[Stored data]
(** C19: Read-write locks of the coroutine library exclude. Whatever [n] threads
    do, one running at a time until it gives up the processor, no call crashes;
    while a thread writes no other reads or writes; and no thread is forgotten:
    when nobody is inside the lock and only the main thread can run, nobody
    waits for the lock. *)
Theorem rwlock_excludes (n : Z) (l : list action) :
  0 <= n < 2 ^ 31 ->
  exists s0 s, started n = Ret s0 /\ exec l s0 = Ret s /\
    (forall t u, t ∈ all_threads n -> u ∈ all_threads n -> th_point s t = Writing -> u <> t ->
       th_point s u <> Writing /\ th_point s u <> Reading) /\
    ((forall u, u ∈ all_threads n -> th_point s u <> Reading /\ th_point s u <> Writing) ->
     current_thread (th_coro s) = MAIN_THREAD -> coro_queue_empty (run_queue (th_coro s)) = true ->
     forall u, u ∈ all_threads n -> th_point s u = Idle).
Proof.
  intros Hn. destruct (started_inv n) as (s0 & H0 & Hi0). destruct (exec_inv n Hn l s0 Hi0) as (s & Hs & R & Q & W & Hat).
  exists s0, s. pose proof (iv_lock _ _ _ _ _ _ _ Hat) as Hok. split_and!; [done|done|..].
  - intros t u Ht Hu Hp Hne. destruct (lk_writing _ _ _ _ _ _ _ _ _ Hok t Ht Hp) as [Hw Hk]. split.
    + intros Hpu. destruct (lk_writing _ _ _ _ _ _ _ _ _ Hok u Hu Hpu). congruence.
    + intros Hpu. pose proof (lk_readers _ _ _ _ _ _ _ _ _ Hok) as Hr. pose proof (nreading_pos _ _ _ Hu Hpu). lia.
  - intros Hout Hc He. rewrite Hc in Hok. rewrite (queue_is_empty _ _ _ (iv_run _ _ _ _ _ _ _ Hat)) in He.
    apply bool_decide_eq_true_1 in He as ->. by apply (nobody_forgotten _ (all_threads_none n) _ _ _ _ _ _ Hok).
Qed.
(** The entry of the child. *)
Definition child_entry (rpar : pmproc) (c : mess_pm_clone) (src slot child_ep n : Z) : pmproc :=
  let thread := has_flag (cl_flags c) CLONE_THREAD in
  rpar <| flags := PMPF_INUSE |> <| parent := src |> <| endpoint := child_ep |>
       <| clear_child_tid := if has_flag (cl_flags c) CLONE_CHILD_CLEARTID then cl_child_tid c else NULL |>
       <| pid := n |> <| tgid := if thread then tgid rpar else n |>
       <| group_leader := if thread then group_leader rpar else slot |> <| sig_poll := 0 |>.

Definition fork_call (p : MESSAGE) (c : mess_pm_clone) (slot : Z) : call :=
  MmFork (m_source p) slot (cl_flags c) (cl_stack c) (cl_tls c).

(** The calls of a fork that succeeds, the newest first. *)
Definition fork_calls (p : MESSAGE) (c : mess_pm_clone) (slot child_ep n : Z) : list call :=
  [ReplyRet child_ep 0 0] ++
  (if m_source p =? TASK_FS then [] else [FsFork child_ep (m_source p) n (cl_flags c)]) ++
  (if has_flag (cl_flags c) CLONE_PARENT_SETTID then [DataOut (m_source p) (cl_parent_tid c) [n]] else []) ++
  [fork_call p c slot].

Record forked (p : MESSAGE) (c : mess_pm_clone) (slot child_ep n : Z) (s s' : pmstate) : Prop := {
  fk_slot : in_table slot = true;
  fk_free : used s slot = false;
  fk_pid : INIT_PID < n <= NR_PIDS;
  fk_fresh : forall q, in_table q = true -> q <> slot ->
    pid (pmproc_table s q) <> n /\ procgrp (pmproc_table s q) <> n;
  fk_child : pmproc_table s' slot =
    child_entry (pmproc_table s (ENDPOINT_P (m_source p))) c (m_source p) slot child_ep n;
  fk_others : forall q, q <> slot -> pmproc_table s' q = pmproc_table s q;
  fk_count : procs_in_use s' = procs_in_use s + 1;
  fk_calls : calls s' = fork_calls p c slot child_ep n ++ calls s
}.

Lemma wp_do_fork F p c s :
  let par := ENDPOINT_P (m_source p) in
  tab_ok F s -> in_table par = true -> used s par = true ->
  (has_flag (cl_flags c) CLONE_THREAD = true -> E NullDeref) ->
  wp E (do_fork p c) (fun r s' =>
    (NR_PROCS <= procs_in_use s /\ r = (p, EAGAIN) /\ s' = s) \/
    (procs_in_use s < NR_PROCS /\ exists slot,
       let retval := w_ret (calls s) (fork_call p c slot) in
       let child_ep := w_endpoint (calls s) (fork_call p c slot) in
       (retval <> 0 /\ used s slot = false /\ r = (p, retval) /\ s' = log (fork_call p c slot) s) \/
       (retval = 0 /\ exists n, r = (set_pid n p, 0) /\ forked p c slot child_ep n s s'))) s.
Proof.
  cbv zeta. intros Hok Hpar Hupar Hthr. unfold do_fork, pm_endpt_proc, pm_verify_endpt. cbn [Z.eqb].
  wp_pm. wp_pm. wp_pm; [wp_pm; left; b2p; done|]. b2p.
  wp_pm. change 0 with (0 mod NR_PROCS) at 1. apply wp_find_slot; [done|done| |].
  2: { intros slot Hall. by destruct (free_slot_exists F s Hok). }
  intros slot m Hslot Hm Hfree. rewrite (proj2 (Z.ltb_ge NR_PROCS m)) by done.
  assert (slot <> ENDPOINT_P (m_source p)) as Hne by congruence.
  wp_pm. unfold mm_fork. apply wp_query. fold (fork_call p c slot). wp_pm.
  { wp_pm. right. split; [done|]. exists slot. left. b2p. done. }
  b2p. do 13 wp_pm. apply wp_find_free_pid. intros n Hn Hu.
  set (s1 := upd_tab slot _ _) in Hu |- *.
  assert (forall q, in_table q = true -> q <> slot ->
    pid (pmproc_table s q) <> n /\ procgrp (pmproc_table s q) <> n) as Hfresh.
  { intros q Hq Hqs. apply not_true_iff_false in Hu. rewrite pid_used_spec in Hu.
    rewrite not_elem_of_app, !list_elem_of_fmap in Hu. destruct Hu as [Hu1 Hu2].
    split; intros He; [apply Hu1|apply Hu2]; exists q; (split; [|by apply elem_of_slots]);
      unfold s1; by tab_simpl. }
  unfold add_link, next_of. repeat wp_pm; try (by apply Hthr).
  all: right; split; [done|]; exists slot; right; split; [done|]; exists n; split; [done|].
  all: split; [done|done|done|done|..|done|].
  all: try (intros q Hq; unfold s1; by tab_simpl).
  all: rewrite ?negb_true_iff, ?negb_false_iff in *; unfold fork_calls, child_entry.
  all: repeat match goal with Hb : ?b = _ |- context [if ?b then _ else _] => rewrite Hb end.
  all: unfold s1; tab_simpl; reflexivity.
Qed.

(** The child's entry keeps the invariant. *)
Lemma ok_forked p c slot child_ep n s s' :
  tab_ok E s -> in_table (ENDPOINT_P (m_source p)) = true -> 
  (has_flag (cl_flags c) CLONE_CHILD_CLEARTID = false \/ forall e, E e) ->
  forked p c slot child_ep n s s' -> tab_ok E s'.
Proof.
  intros Hok Hpar Htid []. eapply ok_new_slot; try done; rewrite ?fk_child0; cbn.
  - intros q Hq. by rewrite fk_others0.
  - done.
  - unfold INIT_PID in *. lia.
  - intros q Hq Hne. by apply fk_fresh0.
  - exact Hpar.
  - by apply Hok.
  - destruct Htid as [->|]; auto.
Qed.

End fork.

(** [do_fork] for a process of a table in order always returns (the search for
    a slot and for a process number end; the only failure is an uninitialised
    list of threads when CLONE_THREAD is asked for), and does one of three
    things. With [NR_PROCS] processes it answers EAGAIN. If the memory manager
    refuses, its error is the answer. Neither changes the table. Otherwise a free slot gets
    a copy of the caller's entry with a number in the range of process
    numbers that no process and no process group has, the table stays in order
    with one process more, no other entry changes, the caller gets the number and
    the child a zero. *)
Theorem fork_makes_child `{!World} E p c s :
  let par := ENDPOINT_P (m_source p) in
  tab_ok anyfail s -> in_table par = true -> used s par = true ->
  (has_flag (cl_flags c) CLONE_THREAD = true -> E NullDeref) ->
  wp E (do_fork p c) (fun r s' =>
    (NR_PROCS <= procs_in_use s /\ r = (p, EAGAIN) /\ s' = s) \/
    (procs_in_use s < NR_PROCS /\ exists slot,
       let retval := w_ret (calls s) (fork_call p c slot) in
       let child_ep := w_endpoint (calls s) (fork_call p c slot) in
       (retval <> 0 /\ r = (p, retval) /\ s' = log (fork_call p c slot) s) \/
       (retval = 0 /\ exists n, r = (set_pid n p, 0) /\ forked p c slot child_ep n s s' /\
          tab_ok anyfail s'))) s.
Proof.
  cbv zeta. intros Hok Hpar Hu Hthr. eapply wp_mono; [by apply (wp_do_fork E anyfail)|].
  intros r s' [Hfull|(Hroom & slot & [(? & ? & ? & ?)|(Hz & n & Hr & Hf)])]; [by left|right..]; split; try done;
    exists slot; [by left|]. right. split; [done|]. exists n. split; [done|]. split; [done|].
  eapply ok_forked; [done|done|by right|done].
Qed.

(** ** An example

    A system that answers 0, and gives the child of a fork the endpoint of its
    slot; INIT and one process. *)

Definition example_world : World := {|
  w_ret _ _ := 0;
  w_endpoint _ c := match c with MmFork _ slot _ _ _ => slot | _ => NO_TASK end;
  w_set _ _ := 0;
  w_long _ _ := 0;
  w_words _ _ := [];
  w_action _ _ := mk_sigact SIG_DFL 0 0;
  w_exec _ _ := mk_exec_response 0 0 0 0 0;
  w_junk := 0;
  w_id := wrapu 16;
  w_idsize := 2
|}.

Definition example_proc (slot n : Z) : pmproc :=
  zero_pmproc <| flags := PMPF_INUSE |> <| pid := n |> <| tgid := n |> <| endpoint := slot |>
    <| parent := INIT |> <| tracer := NO_TASK |> <| group_leader := slot |>.

Definition example_init : pmstate :=
  pm_zero <| pmproc_table := <[INIT := example_proc INIT INIT_PID]> (fun _ => zero_pmproc) |> <| procs_in_use := 1 |>.

Definition example_state : pmstate :=
  example_init <| pmproc_table ::= <[20 := example_proc 20 2]> |> <| procs_in_use := 2 |>.

Definition example_msg (src i1 i2 : Z) : MESSAGE :=
  reset_msg <| m_source := src |> <| m_u ::= fun u => u <| m3i1 := i1 |> <| m3i2 := i2 |> |>.

Lemma tab_ok_zero E : tab_ok E pm_zero.
Proof. split; try done; cbn; auto. Qed.

Lemma example_state_ok E : tab_ok E example_state.
Proof.
  assert (tab_ok E example_init) as Hinit.
  { apply (ok_new_slot E INIT pm_zero); [apply tab_ok_zero|done..| |done|done|done|done|by left|by left].
    intros q Hq. unfold example_init. cbn [pmproc_table field_update rebuild_pmstate].
    by rewrite fn_lookup_insert_ne. }
  apply (ok_new_slot E 20 example_init); [done|done|done|done| |done|done| |done|by left|by left].
  - intros q Hq. unfold example_state. cbn [pmproc_table field_update rebuild_pmstate].
    by rewrite fn_lookup_insert_ne.
  - intros q _ _. unfold example_init. cbn [pmproc_table field_update rebuild_pmstate].
    destruct (decide (INIT = q)) as [<-|Hq]; [by rewrite fn_lookup_insert|by rewrite fn_lookup_insert_ne].
Qed.

Lemma fork_makes_child_witness :
  let _ := example_world in
  exists s' slot n,
    do_fork (example_msg 20 0 0) (mk_clone 0 0 0 0 0) example_state = Ret (s', (set_pid n (example_msg 20 0 0), 0)) /\
    forked (example_msg 20 0 0) (mk_clone 0 0 0 0 0) slot slot n example_state s' /\ tab_ok anyfail s'.
Proof.
  intros w. destruct (wp_returns _ _ _ (fork_makes_child nofail (example_msg 20 0 0) (mk_clone 0 0 0 0 0) example_state
    (example_state_ok anyfail) eq_refl eq_refl ltac:(vm_compute; discriminate))) as (s' & r & Hr & Hcase).
  destruct Hcase as [(Hfull & _)|(_ & slot & [(Hz & _)|(_ & n & -> & Hf & Hok)])].
  - exfalso. revert Hfull. vm_compute. by intros [].
  - done.
  - exists s', slot, n. done.
Defined.

(** ** Every request keeps the table in order *)

Section invariant.
Context `{!World} `{!Delivers anyfail}.

Notation ok := (tab_ok anyfail).

#[local] Instance ok_calls : CallFree ok.
Proof. intros c s. apply tab_ok_core. by apply same_core_table. Qed.

Lemma ok_upd_core p f s : (forall r, core r (f r)) -> ok s -> ok (upd_tab p f s).
Proof. intros Hf. apply tab_ok_core. by apply same_core_upd. Qed.

Lemma core_set_flag r f g :
  Z.land f PMPF_INUSE = 0 -> Z.land f PMPF_HANGING = 0 ->
  core r (r <| flags ::= fun x => set_flag x f |> <| wait_pid := g |>).
Proof. intros. repeat split; cbn; by rewrite has_flag_set_other. Qed.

(Aim of the task)
Transcribe the records above from the line holding "fk_calls : calls" down to the line holding "wp_pm. unfold mm_fork.", inclusive, without adding anything.

(Expected output)
  fk_calls : calls s' = fork_calls p c slot child_ep n ++ calls s
}.

Lemma wp_do_fork F p c s :
  let par := ENDPOINT_P (m_source p) in
  tab_ok F s -> in_table par = true -> used s par = true ->
  (has_flag (cl_flags c) CLONE_THREAD = true -> E NullDeref) ->
  wp E (do_fork p c) (fun r s' =>
    (NR_PROCS <= procs_in_use s /\ r = (p, EAGAIN) /\ s' = s) \/
    (procs_in_use s < NR_PROCS /\ exists slot,
       let retval := w_ret (calls s) (fork_call p c slot) in
       let child_ep := w_endpoint (calls s) (fork_call p c slot) in
       (retval <> 0 /\ used s slot = false /\ r = (p, retval) /\ s' = log (fork_call p c slot) s) \/
       (retval = 0 /\ exists n, r = (set_pid n p, 0) /\ forked p c slot child_ep n s s'))) s.
Proof.
  cbv zeta. intros Hok Hpar Hupar Hthr. unfold do_fork, pm_endpt_proc, pm_verify_endpt. cbn [Z.eqb].
  wp_pm. wp_pm. wp_pm; [wp_pm; left; b2p; done|]. b2p.
  wp_pm. change 0 with (0 mod NR_PROCS) at 1. apply wp_find_slot; [done|done| |].
  2: { intros slot Hall. by destruct (free_slot_exists F s Hok). }
  intros slot m Hslot Hm Hfree. rewrite (proj2 (Z.ltb_ge NR_PROCS m)) by done.
  assert (slot <> ENDPOINT_P (m_source p)) as Hne by congruence.
  wp_pm. unfold mm_fork. apply wp_query. fold (fork_call p c slot). wp_pm.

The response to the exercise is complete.